= EXERCISE =
Scan the records beneath this line for the line holding "destruct (IH f" and the line holding "- intros [Hm|Hm];", then transcribe exactly those two and all lines between.

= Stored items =
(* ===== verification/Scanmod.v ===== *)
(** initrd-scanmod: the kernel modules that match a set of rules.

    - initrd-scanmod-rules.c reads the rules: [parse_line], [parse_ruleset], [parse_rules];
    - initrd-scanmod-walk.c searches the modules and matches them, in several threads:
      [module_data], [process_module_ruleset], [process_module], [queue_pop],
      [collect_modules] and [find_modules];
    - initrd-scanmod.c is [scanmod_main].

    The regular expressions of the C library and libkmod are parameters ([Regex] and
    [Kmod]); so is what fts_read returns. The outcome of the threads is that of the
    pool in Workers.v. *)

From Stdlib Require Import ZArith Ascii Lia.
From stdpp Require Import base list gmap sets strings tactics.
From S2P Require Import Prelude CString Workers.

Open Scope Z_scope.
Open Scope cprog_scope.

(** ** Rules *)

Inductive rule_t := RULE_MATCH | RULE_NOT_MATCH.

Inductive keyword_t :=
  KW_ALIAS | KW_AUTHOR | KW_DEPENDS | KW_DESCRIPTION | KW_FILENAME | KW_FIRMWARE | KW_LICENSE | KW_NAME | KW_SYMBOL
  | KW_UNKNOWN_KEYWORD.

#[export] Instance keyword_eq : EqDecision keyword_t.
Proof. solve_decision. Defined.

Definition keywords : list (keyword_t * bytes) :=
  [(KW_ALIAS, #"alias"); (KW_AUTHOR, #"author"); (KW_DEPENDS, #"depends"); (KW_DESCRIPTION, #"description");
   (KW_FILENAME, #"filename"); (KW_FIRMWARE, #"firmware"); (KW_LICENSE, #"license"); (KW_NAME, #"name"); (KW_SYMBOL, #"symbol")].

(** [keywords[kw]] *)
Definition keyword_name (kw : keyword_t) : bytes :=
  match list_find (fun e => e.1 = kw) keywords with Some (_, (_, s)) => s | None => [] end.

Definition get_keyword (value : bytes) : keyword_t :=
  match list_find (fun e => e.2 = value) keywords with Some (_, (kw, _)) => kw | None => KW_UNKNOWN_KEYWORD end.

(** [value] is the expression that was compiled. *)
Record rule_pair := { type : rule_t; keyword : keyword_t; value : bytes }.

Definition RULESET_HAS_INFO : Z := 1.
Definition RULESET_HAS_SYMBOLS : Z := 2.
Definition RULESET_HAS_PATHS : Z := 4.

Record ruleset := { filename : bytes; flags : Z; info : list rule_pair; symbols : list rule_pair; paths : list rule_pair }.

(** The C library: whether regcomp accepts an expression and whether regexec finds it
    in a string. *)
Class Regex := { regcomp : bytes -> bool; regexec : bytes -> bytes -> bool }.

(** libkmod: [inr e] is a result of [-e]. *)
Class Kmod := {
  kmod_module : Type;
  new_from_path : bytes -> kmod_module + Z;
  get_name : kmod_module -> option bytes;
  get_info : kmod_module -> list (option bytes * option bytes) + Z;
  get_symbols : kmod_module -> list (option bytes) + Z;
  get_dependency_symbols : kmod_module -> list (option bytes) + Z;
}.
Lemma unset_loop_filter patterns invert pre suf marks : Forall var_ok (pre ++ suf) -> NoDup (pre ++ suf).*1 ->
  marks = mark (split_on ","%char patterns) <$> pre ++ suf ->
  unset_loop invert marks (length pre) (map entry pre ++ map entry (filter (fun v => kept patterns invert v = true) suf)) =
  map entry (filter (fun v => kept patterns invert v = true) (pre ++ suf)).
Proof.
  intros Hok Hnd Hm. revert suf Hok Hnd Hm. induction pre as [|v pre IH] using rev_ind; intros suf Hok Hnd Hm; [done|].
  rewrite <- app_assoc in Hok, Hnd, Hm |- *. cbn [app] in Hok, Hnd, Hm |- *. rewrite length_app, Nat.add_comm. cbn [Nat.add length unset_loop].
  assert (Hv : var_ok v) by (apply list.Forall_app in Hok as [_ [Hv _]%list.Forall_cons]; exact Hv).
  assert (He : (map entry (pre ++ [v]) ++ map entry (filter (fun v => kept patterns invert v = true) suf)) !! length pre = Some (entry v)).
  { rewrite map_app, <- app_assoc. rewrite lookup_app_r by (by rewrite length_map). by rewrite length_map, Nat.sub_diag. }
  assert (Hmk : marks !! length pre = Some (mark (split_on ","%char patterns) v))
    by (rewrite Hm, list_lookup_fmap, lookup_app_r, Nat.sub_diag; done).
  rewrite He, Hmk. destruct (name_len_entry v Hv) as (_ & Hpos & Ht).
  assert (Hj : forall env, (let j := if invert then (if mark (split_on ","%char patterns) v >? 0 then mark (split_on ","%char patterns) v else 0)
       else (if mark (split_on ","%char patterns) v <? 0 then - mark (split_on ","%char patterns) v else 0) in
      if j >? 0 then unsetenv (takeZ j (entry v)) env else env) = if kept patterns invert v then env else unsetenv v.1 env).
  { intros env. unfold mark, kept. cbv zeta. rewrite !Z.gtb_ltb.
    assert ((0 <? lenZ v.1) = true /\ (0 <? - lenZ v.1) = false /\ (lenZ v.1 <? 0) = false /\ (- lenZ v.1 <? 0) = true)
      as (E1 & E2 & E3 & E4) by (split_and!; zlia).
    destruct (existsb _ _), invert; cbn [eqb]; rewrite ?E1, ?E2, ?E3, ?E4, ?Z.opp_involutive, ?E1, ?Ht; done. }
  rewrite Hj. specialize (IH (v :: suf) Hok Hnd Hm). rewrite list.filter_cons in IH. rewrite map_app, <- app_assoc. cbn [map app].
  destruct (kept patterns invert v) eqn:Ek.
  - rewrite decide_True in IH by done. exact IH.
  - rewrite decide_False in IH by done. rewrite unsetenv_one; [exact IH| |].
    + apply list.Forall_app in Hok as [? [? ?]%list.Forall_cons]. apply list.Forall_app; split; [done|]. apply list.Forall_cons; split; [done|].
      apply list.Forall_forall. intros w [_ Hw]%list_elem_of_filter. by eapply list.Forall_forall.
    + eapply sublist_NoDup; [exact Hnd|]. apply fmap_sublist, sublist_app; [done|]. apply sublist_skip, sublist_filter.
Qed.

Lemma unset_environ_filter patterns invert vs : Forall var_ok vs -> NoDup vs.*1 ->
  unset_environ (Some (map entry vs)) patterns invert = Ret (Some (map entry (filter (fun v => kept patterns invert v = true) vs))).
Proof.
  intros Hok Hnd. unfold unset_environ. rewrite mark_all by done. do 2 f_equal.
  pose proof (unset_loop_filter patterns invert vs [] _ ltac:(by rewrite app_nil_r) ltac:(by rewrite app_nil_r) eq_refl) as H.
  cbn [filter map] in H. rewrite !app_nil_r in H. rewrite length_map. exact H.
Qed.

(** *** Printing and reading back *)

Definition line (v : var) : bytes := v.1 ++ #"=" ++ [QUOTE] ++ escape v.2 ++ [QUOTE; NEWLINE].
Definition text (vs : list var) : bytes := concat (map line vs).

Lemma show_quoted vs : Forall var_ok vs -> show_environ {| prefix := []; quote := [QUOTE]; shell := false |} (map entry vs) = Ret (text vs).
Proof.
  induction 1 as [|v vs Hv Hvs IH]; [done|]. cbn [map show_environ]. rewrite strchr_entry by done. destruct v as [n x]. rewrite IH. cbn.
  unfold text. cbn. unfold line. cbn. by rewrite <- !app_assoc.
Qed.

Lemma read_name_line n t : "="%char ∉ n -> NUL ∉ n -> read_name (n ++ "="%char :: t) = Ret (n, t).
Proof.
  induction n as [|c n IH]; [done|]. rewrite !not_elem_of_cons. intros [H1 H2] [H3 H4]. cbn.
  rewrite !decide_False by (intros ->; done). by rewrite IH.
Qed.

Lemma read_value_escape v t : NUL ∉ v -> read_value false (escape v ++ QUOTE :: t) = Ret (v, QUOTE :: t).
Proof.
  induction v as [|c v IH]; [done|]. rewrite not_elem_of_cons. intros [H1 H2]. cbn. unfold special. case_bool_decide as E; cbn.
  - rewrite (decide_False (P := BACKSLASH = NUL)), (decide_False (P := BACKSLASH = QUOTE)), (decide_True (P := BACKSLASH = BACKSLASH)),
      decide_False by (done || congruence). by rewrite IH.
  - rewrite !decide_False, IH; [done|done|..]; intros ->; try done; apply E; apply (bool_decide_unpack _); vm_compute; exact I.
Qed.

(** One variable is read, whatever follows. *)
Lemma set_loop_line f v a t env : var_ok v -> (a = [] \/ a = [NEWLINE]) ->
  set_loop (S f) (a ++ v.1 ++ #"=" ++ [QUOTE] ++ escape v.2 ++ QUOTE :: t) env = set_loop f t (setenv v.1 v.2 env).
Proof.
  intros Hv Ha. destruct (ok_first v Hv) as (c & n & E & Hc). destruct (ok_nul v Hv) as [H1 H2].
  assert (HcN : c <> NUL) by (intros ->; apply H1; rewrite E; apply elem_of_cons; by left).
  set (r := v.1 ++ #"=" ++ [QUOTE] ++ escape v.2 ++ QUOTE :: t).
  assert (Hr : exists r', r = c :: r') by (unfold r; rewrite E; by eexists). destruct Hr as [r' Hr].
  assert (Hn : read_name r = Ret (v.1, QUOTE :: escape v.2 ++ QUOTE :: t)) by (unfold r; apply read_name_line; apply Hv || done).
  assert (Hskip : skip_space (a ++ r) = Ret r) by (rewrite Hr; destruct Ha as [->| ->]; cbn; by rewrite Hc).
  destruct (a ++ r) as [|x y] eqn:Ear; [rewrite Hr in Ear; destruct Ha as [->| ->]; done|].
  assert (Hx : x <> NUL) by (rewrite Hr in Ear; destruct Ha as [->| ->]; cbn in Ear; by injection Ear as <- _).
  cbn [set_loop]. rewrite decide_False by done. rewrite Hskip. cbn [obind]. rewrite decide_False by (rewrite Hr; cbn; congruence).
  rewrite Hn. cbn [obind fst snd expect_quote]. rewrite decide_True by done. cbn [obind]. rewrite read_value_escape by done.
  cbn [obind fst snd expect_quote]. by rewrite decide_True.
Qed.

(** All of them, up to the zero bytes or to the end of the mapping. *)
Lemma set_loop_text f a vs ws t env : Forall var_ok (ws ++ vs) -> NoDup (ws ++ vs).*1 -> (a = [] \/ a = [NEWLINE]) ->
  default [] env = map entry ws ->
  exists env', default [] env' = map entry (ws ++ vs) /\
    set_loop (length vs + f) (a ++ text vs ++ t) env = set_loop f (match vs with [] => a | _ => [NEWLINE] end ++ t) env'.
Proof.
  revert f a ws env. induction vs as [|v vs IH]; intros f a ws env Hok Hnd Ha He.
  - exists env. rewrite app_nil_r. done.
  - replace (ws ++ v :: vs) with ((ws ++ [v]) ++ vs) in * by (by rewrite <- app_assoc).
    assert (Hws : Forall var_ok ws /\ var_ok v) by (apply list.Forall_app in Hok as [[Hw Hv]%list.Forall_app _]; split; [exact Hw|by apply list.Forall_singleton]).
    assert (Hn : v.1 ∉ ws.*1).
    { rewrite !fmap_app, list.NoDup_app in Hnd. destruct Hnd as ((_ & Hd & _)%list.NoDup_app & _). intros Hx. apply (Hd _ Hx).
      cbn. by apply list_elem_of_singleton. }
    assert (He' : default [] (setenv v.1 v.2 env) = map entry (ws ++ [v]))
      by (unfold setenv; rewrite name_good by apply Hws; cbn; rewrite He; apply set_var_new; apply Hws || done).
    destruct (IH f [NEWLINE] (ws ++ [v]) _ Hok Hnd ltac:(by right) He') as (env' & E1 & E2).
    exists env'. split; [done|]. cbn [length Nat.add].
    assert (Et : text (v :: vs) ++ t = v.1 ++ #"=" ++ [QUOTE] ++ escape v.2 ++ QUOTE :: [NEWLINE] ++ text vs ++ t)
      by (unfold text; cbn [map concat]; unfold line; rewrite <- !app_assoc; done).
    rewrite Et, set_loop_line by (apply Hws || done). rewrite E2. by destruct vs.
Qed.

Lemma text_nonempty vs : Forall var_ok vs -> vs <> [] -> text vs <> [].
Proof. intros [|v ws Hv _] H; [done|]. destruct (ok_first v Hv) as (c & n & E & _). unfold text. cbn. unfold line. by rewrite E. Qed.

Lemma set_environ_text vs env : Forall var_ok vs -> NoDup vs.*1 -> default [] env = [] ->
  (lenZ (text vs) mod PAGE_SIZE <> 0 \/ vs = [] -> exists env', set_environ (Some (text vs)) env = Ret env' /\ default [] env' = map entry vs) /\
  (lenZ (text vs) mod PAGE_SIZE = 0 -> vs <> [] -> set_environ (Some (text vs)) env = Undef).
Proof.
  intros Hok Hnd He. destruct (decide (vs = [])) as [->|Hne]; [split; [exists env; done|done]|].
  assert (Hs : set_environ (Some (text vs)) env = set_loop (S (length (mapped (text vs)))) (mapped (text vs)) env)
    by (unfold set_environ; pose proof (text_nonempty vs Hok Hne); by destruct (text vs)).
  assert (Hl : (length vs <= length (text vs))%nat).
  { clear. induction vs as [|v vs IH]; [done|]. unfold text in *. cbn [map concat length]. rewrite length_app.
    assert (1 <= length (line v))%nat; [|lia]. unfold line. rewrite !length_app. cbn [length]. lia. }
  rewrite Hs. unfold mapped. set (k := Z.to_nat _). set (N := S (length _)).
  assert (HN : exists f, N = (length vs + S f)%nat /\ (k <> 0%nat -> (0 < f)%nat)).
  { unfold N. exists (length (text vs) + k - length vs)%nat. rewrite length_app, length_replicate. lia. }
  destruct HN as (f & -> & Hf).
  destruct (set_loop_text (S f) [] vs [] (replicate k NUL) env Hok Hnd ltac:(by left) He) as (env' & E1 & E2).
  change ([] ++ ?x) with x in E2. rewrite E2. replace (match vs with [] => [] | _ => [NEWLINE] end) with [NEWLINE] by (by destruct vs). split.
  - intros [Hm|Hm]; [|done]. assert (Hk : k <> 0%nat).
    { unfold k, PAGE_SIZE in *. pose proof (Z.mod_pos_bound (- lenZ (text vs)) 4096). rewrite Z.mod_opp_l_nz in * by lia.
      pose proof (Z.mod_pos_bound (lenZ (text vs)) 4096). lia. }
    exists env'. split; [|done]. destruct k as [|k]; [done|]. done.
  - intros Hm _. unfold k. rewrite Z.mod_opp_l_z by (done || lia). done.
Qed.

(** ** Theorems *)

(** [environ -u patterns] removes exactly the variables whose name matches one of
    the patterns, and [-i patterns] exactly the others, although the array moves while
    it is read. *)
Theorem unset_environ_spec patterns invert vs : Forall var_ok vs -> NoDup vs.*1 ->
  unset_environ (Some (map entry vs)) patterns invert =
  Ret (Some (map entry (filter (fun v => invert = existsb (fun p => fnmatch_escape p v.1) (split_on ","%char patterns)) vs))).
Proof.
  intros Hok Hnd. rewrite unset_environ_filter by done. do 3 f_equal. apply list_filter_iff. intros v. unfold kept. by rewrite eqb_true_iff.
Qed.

= RESULT OF THE EXERCISE =
    destruct (IH f [NEWLINE] (ws ++ [v]) _ Hok Hnd ltac:(by right) He') as (env' & E1 & E2).
    exists env'. split; [done|]. cbn [length Nat.add].
    assert (Et : text (v :: vs) ++ t = v.1 ++ #"=" ++ [QUOTE] ++ escape v.2 ++ QUOTE :: [NEWLINE] ++ text vs ++ t)
      by (unfold text; cbn [map concat]; unfold line; rewrite <- !app_assoc; done).
    rewrite Et, set_loop_line by (apply Hws || done). rewrite E2. by destruct vs.
Qed.

Lemma text_nonempty vs : Forall var_ok vs -> vs <> [] -> text vs <> [].
Proof. intros [|v ws Hv _] H; [done|]. destruct (ok_first v Hv) as (c & n & E & _). unfold text. cbn. unfold line. by rewrite E. Qed.

Lemma set_environ_text vs env : Forall var_ok vs -> NoDup vs.*1 -> default [] env = [] ->
  (lenZ (text vs) mod PAGE_SIZE <> 0 \/ vs = [] -> exists env', set_environ (Some (text vs)) env = Ret env' /\ default [] env' = map entry vs) /\
  (lenZ (text vs) mod PAGE_SIZE = 0 -> vs <> [] -> set_environ (Some (text vs)) env = Undef).
Proof.
  intros Hok Hnd He. destruct (decide (vs = [])) as [->|Hne]; [split; [exists env; done|done]|].
  assert (Hs : set_environ (Some (text vs)) env = set_loop (S (length (mapped (text vs)))) (mapped (text vs)) env)
    by (unfold set_environ; pose proof (text_nonempty vs Hok Hne); by destruct (text vs)).
  assert (Hl : (length vs <= length (text vs))%nat).
  { clear. induction vs as [|v vs IH]; [done|]. unfold text in *. cbn [map concat length]. rewrite length_app.
    assert (1 <= length (line v))%nat; [|lia]. unfold line. rewrite !length_app. cbn [length]. lia. }
  rewrite Hs. unfold mapped. set (k := Z.to_nat _). set (N := S (length _)).
  assert (HN : exists f, N = (length vs + S f)%nat /\ (k <> 0%nat -> (0 < f)%nat)).
  { unfold N. exists (length (text vs) + k - length vs)%nat. rewrite length_app, length_replicate. lia. }
  destruct HN as (f & -> & Hf).
  destruct (set_loop_text (S f) [] vs [] (replicate k NUL) env Hok Hnd ltac:(by left) He) as (env' & E1 & E2).
  change ([] ++ ?x) with x in E2. rewrite E2. replace (match vs with [] => [] | _ => [NEWLINE] end) with [NEWLINE] by (by destruct vs). split.
  - intros [Hm|Hm]; [|done]. assert (Hk : k <> 0%nat).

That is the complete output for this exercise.